(** * terraform-provider-jira-assets: the object resource

    A shallow embedding of the object resource of the provider (the
    schema lookups, the attribute value codec and the
    Create/Read/Update/Delete controller) together with the properties
    of its specification that were checked against it.

    Conventions of the embedding:
    - a Go pointer [*T] is [ptr T] (an [option]), [None] being [nil];
      dereferencing [nil] panics;
    - a Go computation that may panic has type [go A];
    - a Go [error] value is the pair of arguments given to [fmt.Errorf],
      a nilable [error] is an [option];
    - a Go [map[string]T] is a [gmap string T], a slice is a [list];
    - the controller methods run in the monad [M], which threads the
      trace of remote calls and log lines. *)

From Stdlib Require Import ZArith Ascii.
From stdpp Require Import base strings list gmap.

Local Open Scope Z_scope.
Local Open Scope string_scope.

(** ** Go runtime *)

Inductive go (A : Type) : Type :=
| Ret (a : A)
| Panic.
Arguments Ret {A} a.
Arguments Panic {A}.

Definition go_bind {A B : Type} (f : A -> go B) (m : go A) : go B :=
  match m with
  | Ret a => f a
  | Panic => Panic
  end.

#[global] Instance go_ret : MRet go := @Ret.
#[global] Instance go_mbind : MBind go := @go_bind.

Definition ptr (A : Type) : Type := option A.

(** [*p], [p.f]: a nil pointer dereference panics. *)
Definition deref {A : Type} (p : ptr A) : go A :=
  match p with
  | Some a => Ret a
  | None => Panic
  end.

(** [s[i]]: an index out of range panics. *)
Definition index {A : Type} (s : list A) (i : nat) : go A :=
  match s !! i with
  | Some a => Ret a
  | None => Panic
  end.

(** The error value built by [fmt.Errorf(format, args...)], kept as the
    arguments of the call. *)
Record error : Type := Errorf { format : string; args : list Z }.

(** [slices.Contains] *)
Fixpoint slices_Contains (s : list string) (v : string) : bool :=
  match s with
  | [] => false
  | x :: rest => if String.eqb x v then true else slices_Contains rest v
  end.

(** [strings.Join] *)
Definition strings_Join (elems : list string) (sep : string) : string :=
  String.concat sep elems.

(** ** The structures of the asset API client (package [models]) *)

(** Only the fields the provider reads or writes are kept. The field
    [Type] of the source is written [Type_]. *)

Module ObjectTypeScheme.
Record t : Type := mk { Id : string; Name : string }.
(** [&models.ObjectTypeScheme{}] *)
Definition zero : t := {| Id := ""; Name := "" |}.
End ObjectTypeScheme.

Module ObjectTypeAttributeScheme.
Record t : Type := mk {
  ID : string;
  ObjectType : ptr ObjectTypeScheme.t;
  Name : string;
  Type_ : Z
}.
(** [&models.ObjectTypeAttributeScheme{}] *)
Definition zero : t := {| ID := ""; ObjectType := None; Name := ""; Type_ := 0 |}.
End ObjectTypeAttributeScheme.

Module ObjectTypeAssetAttributeStatusScheme.
Record t : Type := mk { ID : string; Name : string }.
End ObjectTypeAssetAttributeStatusScheme.

Module ObjectTypeAssetAttributeValueScheme.
Record t : Type := mk {
  Value : string;
  SearchValue : string;
  Status : ptr ObjectTypeAssetAttributeStatusScheme.t
}.
End ObjectTypeAssetAttributeValueScheme.

Module ObjectAttributeScheme.
Record t : Type := mk {
  ObjectTypeAttribute : ptr ObjectTypeAttributeScheme.t;
  ObjectAttributeValues : list (ptr ObjectTypeAssetAttributeValueScheme.t)
}.
End ObjectAttributeScheme.

Module ObjectPayloadAttributeValueScheme.
Record t : Type := mk { Value : string }.
End ObjectPayloadAttributeValueScheme.

Module ObjectPayloadAttributeScheme.
Record t : Type := mk {
  ObjectTypeAttributeID : string;
  ObjectAttributeValues : list (ptr ObjectPayloadAttributeValueScheme.t)
}.
End ObjectPayloadAttributeScheme.

Module ObjectPayloadScheme.
Record t : Type := mk {
  ObjectTypeID : string;
  Attributes : list (ptr ObjectPayloadAttributeScheme.t);
  HasAvatar : bool;
  AvatarUUID : string
}.
End ObjectPayloadScheme.

Module ObjectScheme.
Record t : Type := mk {
  WorkspaceId : string;
  GlobalId : string;
  ID : string;
  Label : string;
  ObjectKey : string;
  ObjectType : ptr ObjectTypeScheme.t;
  Created : string;
  Updated : string;
  HasAvatar : bool
}.
End ObjectScheme.

(** Modelled from the spec: the declaration of [StatusTypeMetadata] is
    not among the sources; the source reads its fields [ID] and [Name]
    as strings, and the spec gives a status option as an (ID, Name)
    pair. *)
Module StatusTypeMetadata.
Record t : Type := mk { ID : string; Name : string }.
End StatusTypeMetadata.

(** ** Schema lookups *)

Fixpoint getObjectTypeByName (objName : string)
    (schema : list (ptr ObjectTypeScheme.t)) : go ObjectTypeScheme.t :=
  match schema with
  | [] => Ret ObjectTypeScheme.zero
  | p :: rest =>
      obj ← deref p;
      if String.eqb (ObjectTypeScheme.Name obj) objName then Ret obj
      else getObjectTypeByName objName rest
  end.

(** [&&] evaluates its right operand, and with it [obj.ObjectType.Name],
    only when the names are equal. *)
Fixpoint getObjectAttributeByName (objName objectType : string)
    (schema : list (ptr ObjectTypeAttributeScheme.t))
    : go ObjectTypeAttributeScheme.t :=
  match schema with
  | [] => Ret ObjectTypeAttributeScheme.zero
  | p :: rest =>
      obj ← deref p;
      if String.eqb (ObjectTypeAttributeScheme.Name obj) objName then
        ot ← deref (ObjectTypeAttributeScheme.ObjectType obj);
        if String.eqb (ObjectTypeScheme.Name ot) objectType then Ret obj
        else getObjectAttributeByName objName objectType rest
      else getObjectAttributeByName objName objectType rest
  end.

(** ** Status lookup table *)

(** The loop of [getConfigStatusIDByName]; [statuses] is the slice of
    names collected so far. *)
Fixpoint getConfigStatusIDByName_range (status : string)
    (table : list StatusTypeMetadata.t) (statuses : list string)
    : string * option error :=
  match table with
  | [] =>
      ("", Some (Errorf ("unknown status, available statuses: "
                           ++ strings_Join statuses ",") []))
  | statusType :: rest =>
      let statuses := (statuses ++ [StatusTypeMetadata.Name statusType])%list in
      if String.eqb (StatusTypeMetadata.Name statusType) status
      then (StatusTypeMetadata.ID statusType, None)
      else getConfigStatusIDByName_range status rest statuses
  end.

Definition getConfigStatusIDByName (status : string)
    (statusType : ptr (list StatusTypeMetadata.t))
    : go (string * option error) :=
  table ← deref statusType;
  Ret (getConfigStatusIDByName_range status table []).

Fixpoint getConfigStatusNameByID_range (id : string)
    (table : list StatusTypeMetadata.t) : string :=
  match table with
  | [] => ""
  | statusType :: rest =>
      if String.eqb (StatusTypeMetadata.ID statusType) id
      then StatusTypeMetadata.Name statusType
      else getConfigStatusNameByID_range id rest
  end.

Definition getConfigStatusNameByID (id : string)
    (statusType : ptr (list StatusTypeMetadata.t)) : go string :=
  table ← deref statusType;
  Ret (getConfigStatusNameByID_range id table).

(** ** Attribute value codec *)

Definition getAttributeValue (attr : ptr ObjectAttributeScheme.t)
    (statusType : ptr (list StatusTypeMetadata.t))
    : go (string * option error) :=
  a ← deref attr;
  ota ← deref (ObjectAttributeScheme.ObjectTypeAttribute a);
  match ObjectTypeAttributeScheme.Type_ ota with
  | 1 =>
      v ← index (ObjectAttributeScheme.ObjectAttributeValues a) 0 ≫= deref;
      Ret (ObjectTypeAssetAttributeValueScheme.SearchValue v, None)
  | 0 =>
      v ← index (ObjectAttributeScheme.ObjectAttributeValues a) 0 ≫= deref;
      Ret (ObjectTypeAssetAttributeValueScheme.Value v, None)
  | 7 =>
      v ← index (ObjectAttributeScheme.ObjectAttributeValues a) 0 ≫= deref;
      st ← deref (ObjectTypeAssetAttributeValueScheme.Status v);
      name ← getConfigStatusNameByID
               (ObjectTypeAssetAttributeStatusScheme.ID st) statusType;
      Ret (name, None)
  | code => Ret ("", Some (Errorf "unsupported attribute type: %d" [code]))
  end.

Definition returnAttributePayloadValue (name value objectType : string)
    (objectSchemaAttributes : list (ptr ObjectTypeAttributeScheme.t))
    (statusType : ptr (list StatusTypeMetadata.t))
    : go (ptr ObjectPayloadAttributeScheme.t * option error) :=
  attrSchema ← getObjectAttributeByName name objectType objectSchemaAttributes;
  let payload (val : string) :=
    Some {| ObjectPayloadAttributeScheme.ObjectTypeAttributeID :=
              ObjectTypeAttributeScheme.ID attrSchema;
            ObjectPayloadAttributeScheme.ObjectAttributeValues :=
              [Some {| ObjectPayloadAttributeValueScheme.Value := val |}] |} in
  if Z.eqb (ObjectTypeAttributeScheme.Type_ attrSchema) 7 then
    '(val, err) ← getConfigStatusIDByName value statusType;
    match err with
    | Some e => Ret (None, Some e)
    | None => Ret (payload val, None)
    end
  else Ret (payload value, None).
-.-.-
## Problem requirements:
Which lines hold the string "fields"? Copy all of them from the data above.

## Written response:
(** Only the fields the provider reads or writes are kept. The field
    not among the sources; the source reads its fields [ID] and [Name]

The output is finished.